Incluso el propio Fernando el Católico, satisfecho y orgulloso de su labor, decía en 1514 que «Ha mas de setecientos años que nunca la Corona de España estuvo tan acrecentada ni tan grande como agora, asi en Poniente como en Levante, y todo, despues de Dios, por mi obra y trabajo.» (23)

Sin duda alguna adquieren una relevancia destacable los textos referidos al hijo mayor y heredero de los Reyes Católicos, el príncipe don Juan, y en especial los que lamentan la muerte de aquella joven «esperanza de España» (24).

Luis Ramírez de Lucena dedicó su Arte del ajedrez (Salamanca, 1494-95) al «sereníssimo e muy sclarescido don Johan el tercero, Príncipe de las Spañas», y lo mismo hizo Juan del Encina con su Arte de poesía castellana (Salamanca, 1496), en cuyo proemio aludía a la labor del «dottísimo maestro Antonio de Lebrixa [o Nebrija], aquel que desterró de nuestra España los barbarismos que en la lengua latina se avían criado»; y también le dedicó su traducción de las Bucólicas de Virgilio (Salamanca, 1496), saludándole en el prólogo como «¡O bienaventurado príncipe, esperança de las Españas, espejo y claridad de tantos reinos, y de muchos más merecedor!» Por su parte, de un modo semejante a como denominaba Fray Ambrosio Montesino a Isabel y Fernando, Lucio Marineo Sículo llamó en latín «Princeps Hispaniae et Siciliae» a don Juan.

Ahora bien, según hemos indicado, la muerte de este personaje suscitó un tremendo dolor no sólo en sus padres, los monarcas, sino en toda España, pues se había puesto en él toda la esperanza de la continuación de la época de paz y esplendor de Isabel y Fernando y la definitiva consolidación de la unión de Coronas y Reinos bajo un mismo cetro.
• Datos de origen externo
(** * tech-exam: authentication, authorization gate and owner-scoped records

    A shallow embedding of the request-handling core of the FastAPI
    application under [app/]:

    - [app/services/user_service.py], [app/services/item_service.py]
    - [app/api/deps.py]
    - [app/api/routes/auth.py], [app/api/routes/items.py]
    - the two tables of [app/db/models] with their declared constraints.

    The relational store is a pair of row lists; a query is a filter over the
    rows, a commit checks the declared constraints.  Python exceptions are the
    [Raise] branch of [result].  The third-party libraries and the functions
    the handlers import from [app/core/security.py] are the fields of the
    class [Platform]; the general theorems hold for every platform. *)

From Stdlib Require Import List String Ascii Bool ZArith NArith Lia.
From Stdlib Require Import Permutation Sorted.
Import ListNotations.

Local Open Scope string_scope.
Local Open Scope list_scope.

(* ------------------------------------------------------------------ *)
(** ** Exceptions and results *)

(** The exceptions the handlers raise or let through. *)
Inductive exn : Type :=
| HTTPException (status_code : Z) (detail : string)
| JWTError (msg : string)        (* jose.JWTError and its subclasses *)
| ValidationError (msg : string) (* pydantic *)
| ValueError (msg : string)
| IntegrityError (msg : string). (* sqlalchemy.exc, raised by a commit *)

Inductive result (A : Type) : Type :=
| Ok (a : A)
| Raise (e : exn).
Arguments Ok {A} a.
Arguments Raise {A} e.

Definition bind {A B : Type} (r : result A) (k : A -> result B) : result B :=
  match r with
  | Ok a => k a
  | Raise e => Raise e
  end.

Notation "x <- r ;; k" := (bind r (fun x => k))
  (at level 61, r at next level, right associativity).

(** [status.HTTP_*] of Starlette. *)
Definition HTTP_200_OK : Z := 200.
Definition HTTP_201_CREATED : Z := 201.
Definition HTTP_204_NO_CONTENT : Z := 204.
Definition HTTP_400_BAD_REQUEST : Z := 400.
Definition HTTP_401_UNAUTHORIZED : Z := 401.
Definition HTTP_403_FORBIDDEN : Z := 403.
Definition HTTP_404_NOT_FOUND : Z := 404.
Definition HTTP_500_INTERNAL_SERVER_ERROR : Z := 500.
(** C4. For grids [c] and [g] of dimension [n] with the cells of [c] in
    [0 .. n²-1], [heuristic(c, g)] is the sum over the non-blank cells
    (value [v] at row [x], column [y]) of
    [|x - (v-1) div n| + |y - (v-1) mod n|], plus twice the number of
    non-blank cells whose value differs from the cell of [g] at the same
    coordinate; it is an integer [>= 0]. The 64-bit sums do not wrap for
    any board that fits in memory ([n ≤ 2^20]). *)
Theorem heuristic_formula_correct n (c g : ndarray) :
  shape n c → shape n g → cells_in_range n c → Z.of_nat n ≤ 2 ^ 20 →
  heuristic n c g = Some (heuristic_formula n c g)
  ∧ 0 ≤ heuristic_formula n c g.
Proof.
  intros Hc Hg Hrange Hn.
  assert (Z.of_nat n * Z.of_nat n ≤ 2 ^ 40) as Hn2 by nia.
  assert (Z.of_nat n * Z.of_nat n * Z.of_nat n ≤ 2 ^ 60) as Hn3 by nia.
  destruct (heuristic_rows_spec n c g c 0 0 0 Hn) as (Hrun & Hd & Hm).
  { intros i row Hi. simpl. split; [done|].
    split; [by eapply (Forall_lookup_1 _ _ _ _ (proj2 Hc))|].
    split; [rewrite <- (proj1 Hc); by eapply lookup_lt_Some|].
    split; [by eapply (Forall_lookup_1 _ _ _ _ Hrange)|].
    intros y Hy. eapply shape_cell; [done| |done].
    rewrite <- (proj1 Hc). by eapply lookup_lt_Some. }
  { done. }
  { rewrite (proj1 Hc). lia. }
  rewrite (proj1 Hc) in Hrun, Hd, Hm. rewrite !Z.add_0_l in Hrun.
  unfold heuristic. rewrite Hrun. simpl.
  unfold heuristic_formula, manhattan_term, misplacement_term.
  rewrite sumZ_filter, length_filter_sumZ. change (cells c) with (rows_cells 0 c).
  change (λ x, if decide (non_blank x) then tile_distance n x else 0)
    with (cell_distance n).
  change (λ x, if decide (misplaced g x) then 1 else 0) with (cell_misplaced g).
  unfold np_add. rewrite wrap64_id by (unfold int64; lia).
  split; [done|lia].
Qed.

Lemma heuristic_formula_correct_witness :
  shape 3 [[8;2;3];[4;0;6];[7;5;1]] ∧ shape 3 [[1;2;3];[4;5;6];[7;8;0]]
  ∧ cells_in_range 3 [[8;2;3];[4;0;6];[7;5;1]] ∧ Z.of_nat 3 ≤ 2 ^ 20
  ∧ heuristic 3 [[8;2;3];[4;0;6];[7;5;1]] [[1;2;3];[4;5;6];[7;8;0]]
    = Some (heuristic_formula 3 [[8;2;3];[4;0;6];[7;5;1]] [[1;2;3];[4;5;6];[7;8;0]])
  ∧ 0 ≤ heuristic_formula 3 [[8;2;3];[4;0;6];[7;5;1]] [[1;2;3];[4;5;6];[7;8;0]].
Proof.
  assert (Hc : shape 3 [[8;2;3];[4;0;6];[7;5;1]]) by by_compute.
  assert (Hg : shape 3 [[1;2;3];[4;5;6];[7;8;0]]) by by_compute.
  assert (Hr : cells_in_range 3 [[8;2;3];[4;0;6];[7;5;1]]) by by_compute.
  assert (Hn : Z.of_nat 3 ≤ 2 ^ 20) by (vm_compute; discriminate).
  split; [exact Hc|]. split; [exact Hg|]. split; [exact Hr|]. split; [exact Hn|].
  exact (heuristic_formula_correct 3 _ _ Hc Hg Hr Hn).
Defined.

(** C5. Every legal move is its own inverse: for a grid [c] of dimension
    [n] and a move [m] of [available_actions(c)], [do_action] applies to
    [c] and [m], and applying [m] again to the result gives [c] back. *)
Theorem do_action_self_inverse n (c : ndarray) acts m :
  shape n c → available_actions n c = Some acts → m ∈ acts →
  ∃ c', do_action c m = Some c' ∧ do_action c' m = Some c.
Proof.
  intros Hs Ha Hm.
  destruct (do_action_available _ _ _ _ Hs Ha Hm)
    as (x1 & y1 & x2 & y2 & v2 & -> & H1 & H2 & Hd).
  eexists. split; [done|]. by apply do_action_twice_nat.
Qed.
Así la lloró el mismo Juan del Encina, en un poema A la dolorosa muerte del príncipe don Juan, de gloriosa memoria, hijo de los muy católicos Reyes de España, donde recuerda cómo éstos habían logrado restaurar el orden en la Corona de Castilla: «dionos Dios reyes de tal perfeción / que fueron remedio de mal tan entero [dicho desorden], / dioles Dios hijo varón, heredero, juntando a Castilla, Sicilia, Aragón. / ¡O, quántos plazeres España sintió / en todos lugares haziendo alegrías, / fiestas las noches y fiestas los días / quando el gran Príncipe ya nos nació! / [...] Él era de España la flor y esperança», y en su boda con «la gran Margarita, la flor de Alemaña, / juntónosla Dios con la flor de España / [...] ¿Quién dirá el gozo que España mostró, / sintiendo gran gloria destos casamientos?» El mismo poeta, en un romance, comienza lamentándose así: «Triste España sin ventura, / todos te deven llorar, / despoblada de alegría / [. . . ] / pierdes Príncipe tan alto, / hijo de reyes sin par.»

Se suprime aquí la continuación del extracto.